C’est cette nouvelle histoire du monde que nous allons raconter ici, à la lumière de nos connaissances les plus avancées. On découvrira, dans ce récit, une surprenante cohérence. On verra les éléments de la matière s’associer en structures plus complexes, qui, elles-mêmes, vont se combiner en assemblages encore plus élaborés qui, eux-mêmes…
C’est le même phénomène, celui de la sélection naturelle, qui orchestre chaque mouvement de cette grande partition, l’organisation de la matière dans l’univers, le jeu de la vie sur la Terre et même la formation des neurones dans nos propres cerveaux.
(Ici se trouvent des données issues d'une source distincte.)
(* ===== verification/EventWitness.v ===== *)
(** * The event store at concrete inputs

    The round trips applied to small feeds over the demonstration kernels, and what modelling
    the store showed: the examples the findings name. *)
From S2P Require Export ReferenceTables RowWitness EngineDemo.
#[local] Open Scope Z_scope.

(** ** Feeds *)
Definition stamped (ts : Z) : Stamps := mkStamps (ts - 1) ts.
Definition trade_records : list EventRecord :=
  [mkEventRecord (stamped 20) "BTC" 0 (EvTrade (5 * SCALE) (SCALE / 2) (Some Buy));
   mkEventRecord (stamped 10) "ETH" 1 (EvTrade (123456789) SCALE None)].
Definition trade_payloads : list (EventRecord * (Price * Qty * option Side)) :=
  match map_res MarketStore.trade_of trade_records with Ok l => l | Err _ => [] end.

(** Discharges what a value must satisfy to be stored, by evaluation. *)
Ltac storable_tac :=
  lazymatch goal with
  | |- True => exact I
  | |- _ /\ _ => split; storable_tac
  | |- Forall _ [] => apply List.Forall_nil
  | |- Forall _ (_ :: _) => apply List.Forall_cons; storable_tac
  | |- Forall ?P ?l => let l' := eval hnf in l in change (Forall P l'); storable_tac
  | |- _ = _ => vm_compute; reflexivity
  | |- (_ <= _)%Z => vm_compute; discriminate
  | |- (_ < _)%Z => vm_compute; reflexivity
  | |- _ = _ -> False => vm_compute; discriminate
  | |- _ => hnf; storable_tac
  end.

Ltac one_batch Hp := apply Forall2_cons; split; [exact Hp|apply Forall2_nil; exact I].

Lemma feed_reads_back_witness :
  exists b, TableSpec.try_new (schema.trades EncFloat) (MarketStore.trade_columns EncFloat trade_payloads) = Some b /\
    MarketStore.read_all MarketStore.decode_trades [b] = Ok (rev trade_records).
Proof.
  destruct (feed_reads_back (A := Price * Qty * option Side) EncFloat trade_records trade_payloads) as [(b & Hb & Hp) Hread].
  - vm_compute. reflexivity.
  - storable_tac.
  - exists b. split; [exact Hb|]. destruct (Hread [b] [trade_payloads]) as [_ E]; [reflexivity|one_batch Hp|].
    refine (eq_trans E _). vm_compute. reflexivity.
Defined.

(** A snapshot of three levels, a delta, a gap, an empty snapshot. *)
Definition book_records : list EventRecord :=
  [mkEventRecord (stamped 10) "BTC" 0 (EvBookSnapshot [(2 * SCALE, SCALE); (SCALE, 3 * SCALE)] [(3 * SCALE, SCALE)]);
   mkEventRecord (stamped 11) "BTC" 0 (EvBookDelta (BookDelta.delete Buy SCALE));
   mkEventRecord (stamped 12) "BTC" 0 EvGap;
   mkEventRecord (stamped 13) "BTC" 0 (EvBookSnapshot [] [])].
Definition stored_rows : list BookRow := match MarketStore.book_rows book_records with Ok rows => rows | Err _ => [] end.

Lemma book_reads_back_witness :
  exists b, TableSpec.try_new (schema.book_deltas EncDecimal) (MarketStore.book_columns EncDecimal stored_rows) = Some b /\
    MarketStore.book_events_of [b] = Ok book_records.
Proof.
  destruct (book_reads_back EncDecimal book_records stored_rows) as [(b & Hb & Hp) Hread].
  - vm_compute. reflexivity.
  - storable_tac.
  - exists b. split; [exact Hb|]. destruct (Hread [b] [stored_rows] []) as [E _]; [one_batch Hp|vm_compute; reflexivity|].
    refine (eq_trans (E eq_refl) _). vm_compute. reflexivity.
Defined.

Definition listed : list Instrument :=
  [mkInstrument "UP" "venue" PredictionMarket ["YES"; "NO"; "MAYBE"] (SCALE / 1000) SCALE "USDC" (Some 99) None true Tick;
   mkInstrument "BTC" "venue" Perpetual ["-"] (SCALE / 10) (SCALE / 1000) "EUR" None None false (SignificantFigures 5 1)].
Lemma instruments_read_back_witness :
  exists b set, TableSpec.try_new (schema.instruments EncFloat) (MarketStore.instrument_columns EncFloat 7 (MarketStore.instrument_rows listed)) = Some b /\
    MarketStore.instruments_of [b] = Ok set /\
    InstrumentSet.get set "BTC" = Ok (mkInstrument "BTC" "venue" Perpetual ["-"] (SCALE / 10) (SCALE / 1000) "USDC" None None false (SignificantFigures 5 1)).
Proof.
  destruct (instruments_read_back EncFloat 7 listed) as [(b & Hb & Hp) Hread].
  - storable_tac.
  - apply (bool_decide_eq_true_1 (NoDup _)). vm_compute. reflexivity.
  - exists b. destruct (Hread [b] [MarketStore.instrument_rows listed]) as (set & Hset & Hget & _); [apply app_nil_r|one_batch Hp|].
    exists set. split; [exact Hb|]. split; [exact Hset|]. apply (Hget (mkInstrument "BTC" "venue" Perpetual ["-"] (SCALE / 10) (SCALE / 1000) "EUR" None None false (SignificantFigures 5 1))).
    right. by left.
Defined.

Definition run_fills : list Fill :=
  [mkFill (2 ^ 64 - 1) "BTC" 0 Buy (5 * SCALE) SCALE 1000 true 10 (Some "entry"); mkFill 1 "BTC" 0 Sell (6 * SCALE) SCALE 0 false 11 None].
Lemma fills_read_back_witness :
  exists b, RunStore.fills_batch run_fills EncFloat = Ok (Some b) /\
    RunStore.fills_of [b] = Ok run_fills /\
    (let? read := RunStore.fills_of [b] in Portfolio.replay read) = Portfolio.replay run_fills.
Proof.
  destruct (fills_read_back EncFloat run_fills) as [(b & Hb & Hp) Hread]; [storable_tac|done|].
  exists b. split; [exact Hb|]. destruct (Hread [b] [run_fills]) as [_ E]; [done|one_batch Hp|].
  apply E. apply SSorted_cons; [apply SSorted_cons; [apply SSorted_nil|apply List.Forall_nil]|storable_tac].
Defined.

Definition settled_markets : list Resolution :=
  [mkResolution "UP" (SplitPayout [SCALE / 4; 3 * (SCALE / 4)]) 50; mkResolution "DOWN" (Winner 1) 40; mkResolution "FLAT" (Void 3) 30].
Lemma resolutions_read_back_witness :
  exists b out, TableSpec.try_new (schema.resolutions EncFloat) (MarketStore.resolution_columns EncFloat (concat (map MarketStore.resolution_rows settled_markets))) = Some b /\
    MarketStore.resolutions_of [b] = Ok out /\ out ≡ₚ settled_markets.
Proof.
  destruct (resolutions_read_back EncFloat settled_markets) as [(b & Hb & Hp) Hread].
  - storable_tac.
  - apply (bool_decide_eq_true_1 (NoDup _)). vm_compute. reflexivity.
  - destruct (Hread [b] [concat (map MarketStore.resolution_rows settled_markets)]) as (out & Ho & Hperm); [apply app_nil_r|one_batch Hp|].
    by exists b, out.
Defined.

(** ** What modelling showed *)

(** A split doubles the position the engine holds.  The positions table is folded from the
    fills, and no fill records a split: the table, and settlement, see half of it. *)
Definition split_run : Result (Engine.RunResult * SignalReplay) :=
  Engine.run demo_config (demo_engine demo_config) (signals [(2, OrderRequest.market "PERP" 0 Buy (units 3))])
    (replay_of [quote 2 "PERP" 0 (units 99) (units 100) (units 100); at_time 5 "PERP" 0 (EvCorporate (Split (units 2)));
                quote 6 "PERP" 0 (units 49) (units 50) (units 100)]).
Definition quantities (pf : Portfolio) : list Qty := map p_quantity (Portfolio.positions pf).
Example positions_ignore_splits :
  match split_run with
  | Ok (result, _) =>
      quantities (e_portfolio (Engine.rr_engine result)) = [units 6] /\
      (let? pf := Portfolio.replay (e_fills (Engine.rr_engine result)) in Ok (quantities pf)) = Ok [units 3]
  | Err _ => False
  end.
Proof. vm_compute. split; reflexivity. Qed.

(** Rewriting a range sorts a batch that is sorted already.  The rows of a snapshot share their
    time, so only a stable sort leaves them alone, and the kernel's is documented as unstable:
    with the demonstration kernels, whose sort is a merge sort that reverses such rows, the
    snapshot is no longer one; with a stable kernel it is. *)
Fixpoint insert_behind (le : nat -> nat -> bool) (i : nat) (l : list nat) : list nat :=
  match l with [] => [i] | j :: l' => if le j i then j :: insert_behind le i l' else i :: l end.
Definition stable_lexsort (cols : list Column) : option (list nat) :=
  match cols with
  | [] => None
  | c :: _ => Some (fold_left (fun l i => insert_behind (demo_le cols) i l) (seq 0 (length (ar_cells c))) [])
  end.
Definition stable_rows : ArrowRows := {|
  cell_compare := cell_compare; comparable := comparable; row_converter := row_converter; convert_columns := convert_columns;
  compute_min := compute_min; compute_max := compute_max; concat_batches := concat_batches;
  lexsort_to_indices := stable_lexsort; Arrow.take := Arrow.take; Arrow.interleave := Arrow.interleave;
  filter_record_batch := filter_record_batch; get_array_memory_size := get_array_memory_size; json_f64 := json_f64;
  ipc_write := ipc_write; ipc_read := ipc_read; b64_encode := b64_encode; b64_decode := b64_decode;
  parquet_write := parquet_write; parquet_metadata := parquet_metadata; parquet_read := parquet_read;
|}.
Definition one_snapshot : list BookRow := firstn 3 stored_rows.
Definition after_rewrite (rows : ArrowRows) : Result (list EventRecord) :=
  match TableSpec.try_new (schema.book_deltas EncDecimal) (MarketStore.book_columns EncDecimal one_snapshot) with
  | Some b =>
      match @SegmentSort.sort_batches rows (schema.book_deltas EncDecimal) [b] ["ts_init"] with
      | Ok sorted => MarketStore.book_events_of [sorted]
      | Err _ => Err (Types.invalid "sort")
      end
  | None => Err (Types.invalid "try_new")
  end.
Example rewrite_may_break_a_snapshot :
  after_rewrite stable_rows = Ok (firstn 1 book_records) /\ after_rewrite demo_rows = Err (Types.invalid "snapshot event is truncated").
Proof. vm_compute. split; reflexivity. Qed.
Comme s’il y avait une « logique » de l’évolution.
Dieu dans tout ça ? Certaines découvertes rejoignent parfois d’intimes convictions. C’est entendu, on ne mélangera pas les genres. La science et la religion ne règnent pas sur le même domaine. La première apprend, la seconde enseigne. Le doute est le moteur de l’une, l’autre a la foi pour ciment. Elles n’en sont pas pour autant indifférentes.
Notre nouvelle histoire du monde n’évite pas, loin de là, les questions spirituelles et métaphysiques. On apercevra, au détour d’un chapitre, un peu de la lumière biblique, on entendra l’écho d’un mythe antique et l’on croisera même Adam et Eve dans la savane africaine. La science actualise les débats, elle les rafraîchit. Elle ne les tue pas. À chacun de faire son choix.
Notre récit s’appuie sur les découvertes les plus récentes, qui bénéficient d’outils révolutionnaires : les sondes qui explorent le système solaire, les télescopes spatiaux qui fouillent l’intimité de l’univers, les grands accélérateurs de particules qui en retracent les premiers moments…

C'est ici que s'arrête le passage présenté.